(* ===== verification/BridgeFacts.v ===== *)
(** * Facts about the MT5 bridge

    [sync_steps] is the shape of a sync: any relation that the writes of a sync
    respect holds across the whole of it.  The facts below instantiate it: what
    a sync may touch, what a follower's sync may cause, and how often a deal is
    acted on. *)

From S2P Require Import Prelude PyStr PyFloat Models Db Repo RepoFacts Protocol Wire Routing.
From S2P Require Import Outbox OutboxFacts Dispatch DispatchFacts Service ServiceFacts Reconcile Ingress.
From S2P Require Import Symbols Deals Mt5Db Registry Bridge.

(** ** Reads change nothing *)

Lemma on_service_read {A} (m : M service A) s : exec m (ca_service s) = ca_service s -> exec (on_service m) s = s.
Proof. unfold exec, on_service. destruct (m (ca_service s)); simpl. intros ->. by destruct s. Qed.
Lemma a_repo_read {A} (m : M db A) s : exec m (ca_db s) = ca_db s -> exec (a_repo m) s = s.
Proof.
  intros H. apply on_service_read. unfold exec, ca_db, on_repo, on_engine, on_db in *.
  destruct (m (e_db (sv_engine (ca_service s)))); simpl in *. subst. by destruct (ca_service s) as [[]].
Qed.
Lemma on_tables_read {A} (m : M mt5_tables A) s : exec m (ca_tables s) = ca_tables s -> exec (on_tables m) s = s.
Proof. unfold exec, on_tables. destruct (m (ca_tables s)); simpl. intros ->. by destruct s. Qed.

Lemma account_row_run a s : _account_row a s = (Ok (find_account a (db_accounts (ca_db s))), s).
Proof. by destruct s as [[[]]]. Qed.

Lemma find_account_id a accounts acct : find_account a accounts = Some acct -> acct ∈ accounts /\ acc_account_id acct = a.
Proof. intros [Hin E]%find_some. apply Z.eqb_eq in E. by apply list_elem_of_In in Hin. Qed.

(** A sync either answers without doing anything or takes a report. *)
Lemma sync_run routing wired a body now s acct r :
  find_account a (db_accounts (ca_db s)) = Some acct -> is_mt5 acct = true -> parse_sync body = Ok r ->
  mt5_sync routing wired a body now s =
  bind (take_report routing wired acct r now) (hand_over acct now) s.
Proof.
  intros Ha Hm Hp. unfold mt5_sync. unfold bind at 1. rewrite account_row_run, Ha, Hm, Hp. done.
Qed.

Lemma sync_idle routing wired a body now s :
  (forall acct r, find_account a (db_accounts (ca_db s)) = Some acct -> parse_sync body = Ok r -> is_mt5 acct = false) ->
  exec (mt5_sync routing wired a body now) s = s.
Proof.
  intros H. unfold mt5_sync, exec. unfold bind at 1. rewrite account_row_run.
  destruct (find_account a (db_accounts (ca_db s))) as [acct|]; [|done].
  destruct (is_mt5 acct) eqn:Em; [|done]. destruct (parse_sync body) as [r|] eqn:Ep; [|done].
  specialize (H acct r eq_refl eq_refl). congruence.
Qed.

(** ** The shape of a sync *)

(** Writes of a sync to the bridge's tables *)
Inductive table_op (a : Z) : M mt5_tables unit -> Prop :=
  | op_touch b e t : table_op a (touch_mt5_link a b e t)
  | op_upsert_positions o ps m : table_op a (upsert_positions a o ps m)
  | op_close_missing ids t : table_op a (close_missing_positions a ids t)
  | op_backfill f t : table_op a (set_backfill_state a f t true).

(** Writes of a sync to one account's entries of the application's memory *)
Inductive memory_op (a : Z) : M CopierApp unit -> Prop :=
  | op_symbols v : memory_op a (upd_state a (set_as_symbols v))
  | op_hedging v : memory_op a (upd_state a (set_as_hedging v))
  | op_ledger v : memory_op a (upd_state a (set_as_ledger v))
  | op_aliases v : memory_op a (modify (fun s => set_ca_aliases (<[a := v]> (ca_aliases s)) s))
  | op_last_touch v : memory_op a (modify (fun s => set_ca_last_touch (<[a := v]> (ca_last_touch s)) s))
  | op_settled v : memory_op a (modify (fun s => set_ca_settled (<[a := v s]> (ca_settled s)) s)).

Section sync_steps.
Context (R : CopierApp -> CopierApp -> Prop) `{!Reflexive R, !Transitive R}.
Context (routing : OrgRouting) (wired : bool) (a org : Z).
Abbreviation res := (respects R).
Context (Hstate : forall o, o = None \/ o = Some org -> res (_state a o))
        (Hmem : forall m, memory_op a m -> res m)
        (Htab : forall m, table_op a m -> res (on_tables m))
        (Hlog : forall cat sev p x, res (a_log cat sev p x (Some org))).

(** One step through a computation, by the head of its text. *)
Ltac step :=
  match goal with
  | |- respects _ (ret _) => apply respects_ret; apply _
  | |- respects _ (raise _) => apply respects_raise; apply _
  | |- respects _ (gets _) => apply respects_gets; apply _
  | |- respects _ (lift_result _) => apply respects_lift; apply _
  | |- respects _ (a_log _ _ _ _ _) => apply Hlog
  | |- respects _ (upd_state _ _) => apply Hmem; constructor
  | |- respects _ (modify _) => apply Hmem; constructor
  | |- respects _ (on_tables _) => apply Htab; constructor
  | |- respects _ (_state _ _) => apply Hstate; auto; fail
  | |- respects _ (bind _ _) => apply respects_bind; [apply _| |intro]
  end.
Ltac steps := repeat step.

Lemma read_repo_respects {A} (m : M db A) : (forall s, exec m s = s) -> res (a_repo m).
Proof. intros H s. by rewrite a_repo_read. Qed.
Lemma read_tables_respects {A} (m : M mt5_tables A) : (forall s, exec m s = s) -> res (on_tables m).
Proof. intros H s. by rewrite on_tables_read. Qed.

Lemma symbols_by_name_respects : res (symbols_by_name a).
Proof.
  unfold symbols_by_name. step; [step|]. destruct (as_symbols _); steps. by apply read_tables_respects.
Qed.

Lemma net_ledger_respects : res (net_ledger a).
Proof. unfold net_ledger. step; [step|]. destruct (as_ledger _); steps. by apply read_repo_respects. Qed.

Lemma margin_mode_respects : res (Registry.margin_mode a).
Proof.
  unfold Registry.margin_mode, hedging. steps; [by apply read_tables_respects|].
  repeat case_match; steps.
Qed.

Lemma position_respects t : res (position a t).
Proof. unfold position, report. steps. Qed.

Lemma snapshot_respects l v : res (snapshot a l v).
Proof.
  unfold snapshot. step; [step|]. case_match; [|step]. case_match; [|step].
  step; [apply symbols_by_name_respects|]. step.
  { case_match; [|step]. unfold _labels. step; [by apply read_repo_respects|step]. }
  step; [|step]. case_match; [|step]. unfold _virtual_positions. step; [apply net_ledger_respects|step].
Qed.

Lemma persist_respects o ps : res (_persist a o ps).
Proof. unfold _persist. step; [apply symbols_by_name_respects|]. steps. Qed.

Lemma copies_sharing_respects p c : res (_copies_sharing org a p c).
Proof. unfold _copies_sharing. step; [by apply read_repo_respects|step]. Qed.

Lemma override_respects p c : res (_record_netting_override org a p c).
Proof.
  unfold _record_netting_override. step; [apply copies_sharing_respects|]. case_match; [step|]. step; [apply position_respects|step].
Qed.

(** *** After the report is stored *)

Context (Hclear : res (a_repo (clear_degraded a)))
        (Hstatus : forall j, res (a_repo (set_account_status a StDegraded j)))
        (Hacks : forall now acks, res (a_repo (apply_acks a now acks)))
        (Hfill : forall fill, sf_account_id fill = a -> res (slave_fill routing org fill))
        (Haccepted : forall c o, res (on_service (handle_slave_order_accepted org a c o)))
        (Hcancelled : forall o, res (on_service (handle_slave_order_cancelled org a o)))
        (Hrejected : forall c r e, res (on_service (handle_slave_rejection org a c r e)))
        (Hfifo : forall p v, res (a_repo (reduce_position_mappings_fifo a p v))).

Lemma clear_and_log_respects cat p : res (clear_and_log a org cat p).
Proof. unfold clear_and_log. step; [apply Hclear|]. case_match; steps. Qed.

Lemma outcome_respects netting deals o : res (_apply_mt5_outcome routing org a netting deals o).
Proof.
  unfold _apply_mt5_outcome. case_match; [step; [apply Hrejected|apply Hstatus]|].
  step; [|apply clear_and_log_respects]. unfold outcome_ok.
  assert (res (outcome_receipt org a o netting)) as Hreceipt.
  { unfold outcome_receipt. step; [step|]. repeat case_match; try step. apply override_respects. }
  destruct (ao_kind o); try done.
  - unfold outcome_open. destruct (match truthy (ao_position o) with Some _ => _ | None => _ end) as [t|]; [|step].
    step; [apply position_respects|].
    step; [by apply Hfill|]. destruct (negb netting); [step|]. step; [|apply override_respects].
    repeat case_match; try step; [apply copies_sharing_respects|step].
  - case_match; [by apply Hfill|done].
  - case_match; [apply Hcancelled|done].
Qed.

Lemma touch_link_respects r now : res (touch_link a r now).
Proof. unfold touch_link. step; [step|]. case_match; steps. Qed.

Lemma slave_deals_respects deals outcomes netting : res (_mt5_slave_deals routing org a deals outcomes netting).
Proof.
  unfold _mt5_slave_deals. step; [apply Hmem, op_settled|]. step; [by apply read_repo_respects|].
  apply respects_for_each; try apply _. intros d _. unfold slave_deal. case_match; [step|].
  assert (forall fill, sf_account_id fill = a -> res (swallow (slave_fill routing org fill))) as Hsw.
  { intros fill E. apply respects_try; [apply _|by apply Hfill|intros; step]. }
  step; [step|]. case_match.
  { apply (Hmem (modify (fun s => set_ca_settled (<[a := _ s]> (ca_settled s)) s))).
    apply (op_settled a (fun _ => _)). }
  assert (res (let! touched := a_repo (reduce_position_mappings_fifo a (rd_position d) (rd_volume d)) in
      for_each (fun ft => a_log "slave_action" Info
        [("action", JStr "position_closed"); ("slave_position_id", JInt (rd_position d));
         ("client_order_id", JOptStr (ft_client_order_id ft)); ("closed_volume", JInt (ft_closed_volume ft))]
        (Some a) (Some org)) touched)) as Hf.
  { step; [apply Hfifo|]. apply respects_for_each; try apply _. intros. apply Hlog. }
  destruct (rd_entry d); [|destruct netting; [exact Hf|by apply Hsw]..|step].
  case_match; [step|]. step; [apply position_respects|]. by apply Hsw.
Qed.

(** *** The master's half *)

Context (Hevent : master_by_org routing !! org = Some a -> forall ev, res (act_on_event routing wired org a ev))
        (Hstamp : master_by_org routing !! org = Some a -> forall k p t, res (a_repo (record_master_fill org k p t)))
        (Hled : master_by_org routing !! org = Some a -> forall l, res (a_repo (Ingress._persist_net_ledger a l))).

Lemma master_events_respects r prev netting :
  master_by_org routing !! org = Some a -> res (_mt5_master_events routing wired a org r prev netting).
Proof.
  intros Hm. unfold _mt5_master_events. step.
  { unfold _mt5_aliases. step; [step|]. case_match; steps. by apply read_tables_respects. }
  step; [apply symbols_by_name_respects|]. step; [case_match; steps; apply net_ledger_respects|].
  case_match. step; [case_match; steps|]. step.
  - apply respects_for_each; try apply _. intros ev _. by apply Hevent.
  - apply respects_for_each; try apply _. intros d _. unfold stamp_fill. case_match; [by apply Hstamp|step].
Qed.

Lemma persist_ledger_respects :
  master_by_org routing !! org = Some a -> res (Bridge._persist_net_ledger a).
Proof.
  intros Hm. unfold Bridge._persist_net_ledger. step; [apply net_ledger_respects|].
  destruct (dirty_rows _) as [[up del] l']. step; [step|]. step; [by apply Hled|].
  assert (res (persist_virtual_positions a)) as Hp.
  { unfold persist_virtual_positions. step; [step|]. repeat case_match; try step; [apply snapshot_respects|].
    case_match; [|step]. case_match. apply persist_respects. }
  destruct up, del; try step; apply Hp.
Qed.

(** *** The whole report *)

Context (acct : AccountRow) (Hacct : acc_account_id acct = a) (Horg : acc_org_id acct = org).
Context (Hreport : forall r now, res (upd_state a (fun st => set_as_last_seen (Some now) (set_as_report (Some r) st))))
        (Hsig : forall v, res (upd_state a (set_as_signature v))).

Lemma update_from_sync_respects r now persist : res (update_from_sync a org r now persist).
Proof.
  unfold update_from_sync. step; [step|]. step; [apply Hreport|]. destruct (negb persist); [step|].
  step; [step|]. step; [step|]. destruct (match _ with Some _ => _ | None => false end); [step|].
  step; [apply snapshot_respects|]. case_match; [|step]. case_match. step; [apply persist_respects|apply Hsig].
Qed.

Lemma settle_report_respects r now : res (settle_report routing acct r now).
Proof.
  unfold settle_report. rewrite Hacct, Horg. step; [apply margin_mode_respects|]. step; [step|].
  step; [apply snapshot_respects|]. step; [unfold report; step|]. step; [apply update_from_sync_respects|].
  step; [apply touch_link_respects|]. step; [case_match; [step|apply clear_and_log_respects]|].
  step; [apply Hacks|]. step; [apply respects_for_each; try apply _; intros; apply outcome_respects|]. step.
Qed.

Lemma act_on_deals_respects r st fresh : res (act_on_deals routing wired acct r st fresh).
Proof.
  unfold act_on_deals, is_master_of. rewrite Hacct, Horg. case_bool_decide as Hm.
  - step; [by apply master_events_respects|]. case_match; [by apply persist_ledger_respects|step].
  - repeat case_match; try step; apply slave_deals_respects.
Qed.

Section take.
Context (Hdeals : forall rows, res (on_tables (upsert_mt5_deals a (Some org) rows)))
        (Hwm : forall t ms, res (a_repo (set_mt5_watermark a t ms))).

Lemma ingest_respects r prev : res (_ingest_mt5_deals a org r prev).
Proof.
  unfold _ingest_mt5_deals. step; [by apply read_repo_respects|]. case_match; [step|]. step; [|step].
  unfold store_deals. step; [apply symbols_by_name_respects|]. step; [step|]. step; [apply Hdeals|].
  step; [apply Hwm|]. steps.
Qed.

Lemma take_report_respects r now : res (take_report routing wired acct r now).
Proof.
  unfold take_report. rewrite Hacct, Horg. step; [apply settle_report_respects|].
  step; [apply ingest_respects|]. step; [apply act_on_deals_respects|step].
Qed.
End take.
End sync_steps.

----------

Problem details:
Would you print exactly and only the lines of the material above that run from the line with "step; [apply touch_link_respects|]." through the line with "Context (Hdeals : forall", both included?

Response to this exercise:
  step; [apply touch_link_respects|]. step; [case_match; [step|apply clear_and_log_respects]|].
  step; [apply Hacks|]. step; [apply respects_for_each; try apply _; intros; apply outcome_respects|]. step.
Qed.

Lemma act_on_deals_respects r st fresh : res (act_on_deals routing wired acct r st fresh).
Proof.
  unfold act_on_deals, is_master_of. rewrite Hacct, Horg. case_bool_decide as Hm.
  - step; [by apply master_events_respects|]. case_match; [by apply persist_ledger_respects|step].
  - repeat case_match; try step; apply slave_deals_respects.
Qed.

Section take.
Context (Hdeals : forall rows, res (on_tables (upsert_mt5_deals a (Some org) rows)))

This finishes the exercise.